### AIM OF THE TASK:
Give again, unaltered, the lines of the listing below that run from the line having "let c := shortest" through the line having "(** [o.k = v] on an ordinary object. *)".

### DATA LISTING:
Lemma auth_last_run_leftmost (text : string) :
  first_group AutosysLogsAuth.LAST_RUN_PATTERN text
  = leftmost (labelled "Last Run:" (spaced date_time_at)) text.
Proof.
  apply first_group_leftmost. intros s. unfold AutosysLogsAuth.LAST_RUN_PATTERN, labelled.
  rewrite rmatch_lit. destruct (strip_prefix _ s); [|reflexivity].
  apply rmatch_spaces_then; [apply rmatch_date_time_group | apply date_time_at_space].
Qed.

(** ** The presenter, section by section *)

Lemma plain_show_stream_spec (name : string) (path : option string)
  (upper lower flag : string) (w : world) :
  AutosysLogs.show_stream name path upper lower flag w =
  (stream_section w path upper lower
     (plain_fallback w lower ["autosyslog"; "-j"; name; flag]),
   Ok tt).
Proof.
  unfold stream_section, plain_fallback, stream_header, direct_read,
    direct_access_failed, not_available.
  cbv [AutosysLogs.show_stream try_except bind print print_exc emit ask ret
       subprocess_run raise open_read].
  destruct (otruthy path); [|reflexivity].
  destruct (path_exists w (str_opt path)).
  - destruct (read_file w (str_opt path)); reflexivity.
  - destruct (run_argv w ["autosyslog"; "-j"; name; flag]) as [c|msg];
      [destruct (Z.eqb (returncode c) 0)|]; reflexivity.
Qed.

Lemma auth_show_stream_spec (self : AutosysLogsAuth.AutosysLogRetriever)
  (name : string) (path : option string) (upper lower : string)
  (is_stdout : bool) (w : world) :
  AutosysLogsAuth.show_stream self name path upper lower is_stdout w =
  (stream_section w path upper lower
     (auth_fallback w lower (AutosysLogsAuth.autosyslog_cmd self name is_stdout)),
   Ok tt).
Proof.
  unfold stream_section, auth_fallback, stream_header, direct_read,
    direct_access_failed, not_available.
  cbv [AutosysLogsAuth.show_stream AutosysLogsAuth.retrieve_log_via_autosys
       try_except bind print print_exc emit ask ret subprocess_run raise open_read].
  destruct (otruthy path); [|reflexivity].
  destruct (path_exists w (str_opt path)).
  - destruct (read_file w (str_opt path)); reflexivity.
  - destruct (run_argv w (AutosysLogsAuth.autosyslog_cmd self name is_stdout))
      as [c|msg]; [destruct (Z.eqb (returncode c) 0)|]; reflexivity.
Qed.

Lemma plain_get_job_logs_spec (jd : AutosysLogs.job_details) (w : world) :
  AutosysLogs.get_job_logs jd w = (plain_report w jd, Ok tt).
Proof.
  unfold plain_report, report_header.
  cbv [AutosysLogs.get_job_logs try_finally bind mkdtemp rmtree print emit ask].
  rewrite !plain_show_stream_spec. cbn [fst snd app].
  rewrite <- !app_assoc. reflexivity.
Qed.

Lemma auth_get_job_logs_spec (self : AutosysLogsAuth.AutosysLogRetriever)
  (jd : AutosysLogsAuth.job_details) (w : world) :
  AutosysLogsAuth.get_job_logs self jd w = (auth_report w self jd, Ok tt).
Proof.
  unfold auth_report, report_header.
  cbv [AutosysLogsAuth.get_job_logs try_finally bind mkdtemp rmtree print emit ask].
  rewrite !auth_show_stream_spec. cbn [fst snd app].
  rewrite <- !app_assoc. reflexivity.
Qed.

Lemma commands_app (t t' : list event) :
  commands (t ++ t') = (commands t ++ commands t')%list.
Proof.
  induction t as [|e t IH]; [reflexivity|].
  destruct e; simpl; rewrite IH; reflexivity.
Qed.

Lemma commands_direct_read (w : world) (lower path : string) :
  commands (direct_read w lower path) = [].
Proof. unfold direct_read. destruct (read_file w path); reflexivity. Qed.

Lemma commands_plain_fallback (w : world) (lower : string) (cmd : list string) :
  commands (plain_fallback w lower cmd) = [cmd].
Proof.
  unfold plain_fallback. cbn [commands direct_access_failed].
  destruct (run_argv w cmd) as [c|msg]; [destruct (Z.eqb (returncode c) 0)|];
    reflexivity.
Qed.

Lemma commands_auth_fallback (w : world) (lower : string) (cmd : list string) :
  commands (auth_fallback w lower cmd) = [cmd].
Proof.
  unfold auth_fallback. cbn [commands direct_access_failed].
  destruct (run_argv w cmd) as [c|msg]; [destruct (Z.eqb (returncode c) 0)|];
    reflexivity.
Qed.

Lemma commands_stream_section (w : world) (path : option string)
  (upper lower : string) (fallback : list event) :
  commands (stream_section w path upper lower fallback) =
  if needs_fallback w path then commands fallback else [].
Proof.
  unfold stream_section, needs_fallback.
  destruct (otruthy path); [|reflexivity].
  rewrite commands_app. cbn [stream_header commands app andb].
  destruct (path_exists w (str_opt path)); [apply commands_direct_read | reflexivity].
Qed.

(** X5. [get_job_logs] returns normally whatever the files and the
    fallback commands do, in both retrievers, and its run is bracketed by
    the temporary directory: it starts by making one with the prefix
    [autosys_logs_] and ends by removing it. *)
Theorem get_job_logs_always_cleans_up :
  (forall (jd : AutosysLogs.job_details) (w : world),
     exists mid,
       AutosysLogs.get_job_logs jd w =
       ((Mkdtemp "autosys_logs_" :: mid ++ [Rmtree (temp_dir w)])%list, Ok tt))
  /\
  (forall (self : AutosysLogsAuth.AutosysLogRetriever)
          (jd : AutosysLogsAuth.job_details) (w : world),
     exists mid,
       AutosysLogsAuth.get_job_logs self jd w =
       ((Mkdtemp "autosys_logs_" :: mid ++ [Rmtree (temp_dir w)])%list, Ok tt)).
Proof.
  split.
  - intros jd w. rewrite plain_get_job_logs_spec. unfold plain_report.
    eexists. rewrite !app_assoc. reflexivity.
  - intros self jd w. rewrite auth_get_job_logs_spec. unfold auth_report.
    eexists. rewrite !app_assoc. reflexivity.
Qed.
--
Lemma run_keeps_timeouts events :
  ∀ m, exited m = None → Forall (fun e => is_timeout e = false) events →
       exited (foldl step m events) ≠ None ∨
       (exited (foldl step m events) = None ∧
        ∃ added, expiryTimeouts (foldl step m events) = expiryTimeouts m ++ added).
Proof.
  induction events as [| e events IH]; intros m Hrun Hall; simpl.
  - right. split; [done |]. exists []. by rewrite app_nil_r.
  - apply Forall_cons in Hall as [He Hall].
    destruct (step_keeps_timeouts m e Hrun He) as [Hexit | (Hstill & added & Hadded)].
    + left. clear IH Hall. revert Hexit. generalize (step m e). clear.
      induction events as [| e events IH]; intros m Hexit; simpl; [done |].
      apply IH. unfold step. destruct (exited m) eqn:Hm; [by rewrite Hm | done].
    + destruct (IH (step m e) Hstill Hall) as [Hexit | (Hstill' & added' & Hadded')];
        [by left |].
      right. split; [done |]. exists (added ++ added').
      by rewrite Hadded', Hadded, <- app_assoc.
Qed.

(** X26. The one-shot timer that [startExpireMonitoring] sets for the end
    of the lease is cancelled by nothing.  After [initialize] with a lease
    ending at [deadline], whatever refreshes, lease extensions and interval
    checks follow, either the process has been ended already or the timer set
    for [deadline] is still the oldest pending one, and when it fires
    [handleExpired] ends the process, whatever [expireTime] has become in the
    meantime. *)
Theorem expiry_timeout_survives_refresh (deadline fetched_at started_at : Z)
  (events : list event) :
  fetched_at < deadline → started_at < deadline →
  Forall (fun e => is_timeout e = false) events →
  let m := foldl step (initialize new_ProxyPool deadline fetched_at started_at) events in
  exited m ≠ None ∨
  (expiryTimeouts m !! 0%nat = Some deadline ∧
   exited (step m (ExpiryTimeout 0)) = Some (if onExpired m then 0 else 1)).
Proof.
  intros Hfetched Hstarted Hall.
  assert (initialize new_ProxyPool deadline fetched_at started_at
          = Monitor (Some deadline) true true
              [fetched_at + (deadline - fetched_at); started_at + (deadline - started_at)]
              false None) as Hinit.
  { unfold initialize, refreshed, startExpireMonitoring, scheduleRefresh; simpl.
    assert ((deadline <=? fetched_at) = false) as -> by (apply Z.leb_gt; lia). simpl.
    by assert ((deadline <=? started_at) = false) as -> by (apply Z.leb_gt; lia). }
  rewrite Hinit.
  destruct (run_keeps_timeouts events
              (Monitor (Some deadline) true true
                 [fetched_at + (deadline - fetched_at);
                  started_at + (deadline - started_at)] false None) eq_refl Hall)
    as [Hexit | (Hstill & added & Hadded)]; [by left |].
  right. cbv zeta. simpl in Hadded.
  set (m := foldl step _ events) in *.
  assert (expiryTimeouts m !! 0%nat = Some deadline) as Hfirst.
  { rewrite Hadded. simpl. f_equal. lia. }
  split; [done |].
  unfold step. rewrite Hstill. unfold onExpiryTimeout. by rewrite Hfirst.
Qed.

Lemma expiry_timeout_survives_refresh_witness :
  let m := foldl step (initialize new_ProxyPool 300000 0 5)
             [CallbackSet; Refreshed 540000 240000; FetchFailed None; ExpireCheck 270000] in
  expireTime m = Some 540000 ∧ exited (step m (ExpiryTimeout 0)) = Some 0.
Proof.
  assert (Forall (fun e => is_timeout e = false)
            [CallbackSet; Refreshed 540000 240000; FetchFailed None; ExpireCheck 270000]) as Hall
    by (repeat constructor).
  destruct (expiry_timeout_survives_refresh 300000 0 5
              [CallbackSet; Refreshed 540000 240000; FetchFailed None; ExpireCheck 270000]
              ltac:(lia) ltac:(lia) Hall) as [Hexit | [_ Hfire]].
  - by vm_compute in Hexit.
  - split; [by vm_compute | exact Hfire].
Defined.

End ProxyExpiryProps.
==
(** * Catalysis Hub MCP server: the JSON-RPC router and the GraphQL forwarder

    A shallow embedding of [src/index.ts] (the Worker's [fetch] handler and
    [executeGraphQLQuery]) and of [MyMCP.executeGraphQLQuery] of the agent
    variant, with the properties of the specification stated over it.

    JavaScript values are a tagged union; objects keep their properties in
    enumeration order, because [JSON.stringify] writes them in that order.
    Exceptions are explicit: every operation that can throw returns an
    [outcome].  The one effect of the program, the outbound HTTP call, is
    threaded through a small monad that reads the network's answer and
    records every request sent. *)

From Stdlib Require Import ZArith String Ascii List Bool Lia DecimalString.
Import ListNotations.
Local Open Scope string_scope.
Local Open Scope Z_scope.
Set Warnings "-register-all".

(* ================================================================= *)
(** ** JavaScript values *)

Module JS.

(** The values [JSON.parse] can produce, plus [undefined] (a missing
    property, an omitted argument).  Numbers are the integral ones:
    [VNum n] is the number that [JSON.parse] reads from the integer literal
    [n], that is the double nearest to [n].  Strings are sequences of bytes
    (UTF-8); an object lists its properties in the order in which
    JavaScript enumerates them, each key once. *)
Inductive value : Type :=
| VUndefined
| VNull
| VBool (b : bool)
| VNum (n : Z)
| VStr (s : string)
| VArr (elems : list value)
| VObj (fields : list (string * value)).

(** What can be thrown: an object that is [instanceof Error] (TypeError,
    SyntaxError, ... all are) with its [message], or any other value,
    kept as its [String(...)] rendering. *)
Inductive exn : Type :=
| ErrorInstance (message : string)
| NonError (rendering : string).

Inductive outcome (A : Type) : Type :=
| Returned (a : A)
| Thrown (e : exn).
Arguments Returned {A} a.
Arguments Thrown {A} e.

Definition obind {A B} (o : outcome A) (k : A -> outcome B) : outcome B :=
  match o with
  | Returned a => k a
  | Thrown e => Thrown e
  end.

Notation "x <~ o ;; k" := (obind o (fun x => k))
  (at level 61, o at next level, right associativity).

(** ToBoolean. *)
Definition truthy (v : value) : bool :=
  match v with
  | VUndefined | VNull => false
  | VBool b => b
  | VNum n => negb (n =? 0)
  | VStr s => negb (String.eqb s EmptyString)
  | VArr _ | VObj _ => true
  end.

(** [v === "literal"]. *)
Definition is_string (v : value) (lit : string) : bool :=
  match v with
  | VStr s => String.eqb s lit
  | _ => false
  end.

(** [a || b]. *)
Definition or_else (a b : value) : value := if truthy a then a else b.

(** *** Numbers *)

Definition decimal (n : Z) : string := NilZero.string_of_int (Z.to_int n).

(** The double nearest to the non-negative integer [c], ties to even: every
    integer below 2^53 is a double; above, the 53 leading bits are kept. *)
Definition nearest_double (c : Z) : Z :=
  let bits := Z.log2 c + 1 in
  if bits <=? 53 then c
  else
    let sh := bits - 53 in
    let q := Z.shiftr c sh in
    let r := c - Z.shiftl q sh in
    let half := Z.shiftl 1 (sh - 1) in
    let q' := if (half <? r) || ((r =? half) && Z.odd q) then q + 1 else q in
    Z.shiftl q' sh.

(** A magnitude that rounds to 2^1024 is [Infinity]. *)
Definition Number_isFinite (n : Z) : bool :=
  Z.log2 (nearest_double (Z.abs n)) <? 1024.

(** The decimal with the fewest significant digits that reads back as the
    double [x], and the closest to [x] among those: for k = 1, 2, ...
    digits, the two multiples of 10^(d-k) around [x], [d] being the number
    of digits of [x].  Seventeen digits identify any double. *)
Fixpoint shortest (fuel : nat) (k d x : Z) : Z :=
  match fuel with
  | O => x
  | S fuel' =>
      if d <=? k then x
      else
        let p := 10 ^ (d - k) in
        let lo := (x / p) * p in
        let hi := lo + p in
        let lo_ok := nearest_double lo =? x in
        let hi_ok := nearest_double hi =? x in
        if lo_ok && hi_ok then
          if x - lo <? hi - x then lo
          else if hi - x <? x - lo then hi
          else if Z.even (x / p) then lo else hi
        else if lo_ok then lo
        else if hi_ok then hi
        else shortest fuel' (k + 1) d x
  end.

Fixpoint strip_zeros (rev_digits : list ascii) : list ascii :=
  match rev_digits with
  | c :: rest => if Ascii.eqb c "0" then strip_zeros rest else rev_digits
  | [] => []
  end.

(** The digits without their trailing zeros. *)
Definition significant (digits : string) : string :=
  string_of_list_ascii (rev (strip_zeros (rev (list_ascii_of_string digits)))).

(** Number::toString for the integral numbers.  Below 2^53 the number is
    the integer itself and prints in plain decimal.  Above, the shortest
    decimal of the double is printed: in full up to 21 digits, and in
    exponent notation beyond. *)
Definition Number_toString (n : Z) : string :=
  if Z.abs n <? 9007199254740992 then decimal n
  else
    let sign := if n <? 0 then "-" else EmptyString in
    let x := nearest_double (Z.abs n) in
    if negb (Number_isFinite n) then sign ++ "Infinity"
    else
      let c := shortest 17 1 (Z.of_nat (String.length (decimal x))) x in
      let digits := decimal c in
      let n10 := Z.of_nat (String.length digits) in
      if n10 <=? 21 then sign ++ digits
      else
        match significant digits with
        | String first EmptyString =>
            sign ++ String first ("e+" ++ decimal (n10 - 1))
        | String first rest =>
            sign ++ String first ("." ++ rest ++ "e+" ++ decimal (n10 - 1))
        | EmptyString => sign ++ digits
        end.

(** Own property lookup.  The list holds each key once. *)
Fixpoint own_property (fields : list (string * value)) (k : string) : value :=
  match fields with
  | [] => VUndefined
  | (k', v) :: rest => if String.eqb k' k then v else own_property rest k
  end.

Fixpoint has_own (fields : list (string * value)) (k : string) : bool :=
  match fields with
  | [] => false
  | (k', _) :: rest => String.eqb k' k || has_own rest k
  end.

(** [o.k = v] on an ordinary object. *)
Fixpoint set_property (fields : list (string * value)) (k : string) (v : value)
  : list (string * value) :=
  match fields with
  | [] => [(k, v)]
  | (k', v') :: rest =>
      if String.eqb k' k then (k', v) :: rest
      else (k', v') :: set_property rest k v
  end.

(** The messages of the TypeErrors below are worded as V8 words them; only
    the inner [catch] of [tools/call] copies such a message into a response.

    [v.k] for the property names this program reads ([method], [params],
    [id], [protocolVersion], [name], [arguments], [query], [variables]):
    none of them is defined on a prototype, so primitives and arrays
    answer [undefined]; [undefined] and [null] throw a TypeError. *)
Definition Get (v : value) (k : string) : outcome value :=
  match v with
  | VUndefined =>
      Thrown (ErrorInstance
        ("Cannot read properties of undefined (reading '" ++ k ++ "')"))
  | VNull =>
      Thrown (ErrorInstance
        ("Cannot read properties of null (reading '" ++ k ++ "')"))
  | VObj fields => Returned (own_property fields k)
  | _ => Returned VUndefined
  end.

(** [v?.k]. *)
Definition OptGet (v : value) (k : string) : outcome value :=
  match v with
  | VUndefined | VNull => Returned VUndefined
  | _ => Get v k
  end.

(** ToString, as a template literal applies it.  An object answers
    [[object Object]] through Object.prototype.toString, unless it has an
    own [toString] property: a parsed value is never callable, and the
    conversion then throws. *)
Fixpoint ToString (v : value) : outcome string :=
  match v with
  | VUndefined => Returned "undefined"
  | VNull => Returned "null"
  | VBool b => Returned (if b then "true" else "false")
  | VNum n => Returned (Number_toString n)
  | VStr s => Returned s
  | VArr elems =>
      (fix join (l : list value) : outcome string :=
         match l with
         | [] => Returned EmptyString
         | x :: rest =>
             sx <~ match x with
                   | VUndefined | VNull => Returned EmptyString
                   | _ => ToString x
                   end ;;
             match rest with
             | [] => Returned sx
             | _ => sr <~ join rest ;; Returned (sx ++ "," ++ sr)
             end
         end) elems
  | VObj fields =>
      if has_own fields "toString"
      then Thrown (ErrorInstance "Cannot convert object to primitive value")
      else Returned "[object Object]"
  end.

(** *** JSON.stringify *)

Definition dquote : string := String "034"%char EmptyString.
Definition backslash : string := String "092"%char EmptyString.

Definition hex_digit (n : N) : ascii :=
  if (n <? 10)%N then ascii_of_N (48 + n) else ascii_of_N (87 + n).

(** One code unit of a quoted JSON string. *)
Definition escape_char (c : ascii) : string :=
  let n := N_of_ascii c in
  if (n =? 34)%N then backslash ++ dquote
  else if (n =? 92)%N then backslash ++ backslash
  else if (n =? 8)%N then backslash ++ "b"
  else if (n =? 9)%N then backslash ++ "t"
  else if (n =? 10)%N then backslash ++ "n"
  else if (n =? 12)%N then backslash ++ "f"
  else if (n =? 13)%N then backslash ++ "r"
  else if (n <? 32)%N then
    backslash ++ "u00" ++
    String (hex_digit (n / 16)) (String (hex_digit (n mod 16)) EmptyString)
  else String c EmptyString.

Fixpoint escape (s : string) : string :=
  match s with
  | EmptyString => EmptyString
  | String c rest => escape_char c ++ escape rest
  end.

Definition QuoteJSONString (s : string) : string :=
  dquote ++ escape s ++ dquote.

### FINISHED TASK:
      let c := shortest 17 1 (Z.of_nat (String.length (decimal x))) x in
      let digits := decimal c in
      let n10 := Z.of_nat (String.length digits) in
      if n10 <=? 21 then sign ++ digits
      else
        match significant digits with
        | String first EmptyString =>
            sign ++ String first ("e+" ++ decimal (n10 - 1))
        | String first rest =>
            sign ++ String first ("." ++ rest ++ "e+" ++ decimal (n10 - 1))
        | EmptyString => sign ++ digits
        end.

(** Own property lookup.  The list holds each key once. *)
Fixpoint own_property (fields : list (string * value)) (k : string) : value :=
  match fields with
  | [] => VUndefined
  | (k', v) :: rest => if String.eqb k' k then v else own_property rest k
  end.

Fixpoint has_own (fields : list (string * value)) (k : string) : bool :=
  match fields with
  | [] => false
  | (k', _) :: rest => String.eqb k' k || has_own rest k
  end.

(** [o.k = v] on an ordinary object. *)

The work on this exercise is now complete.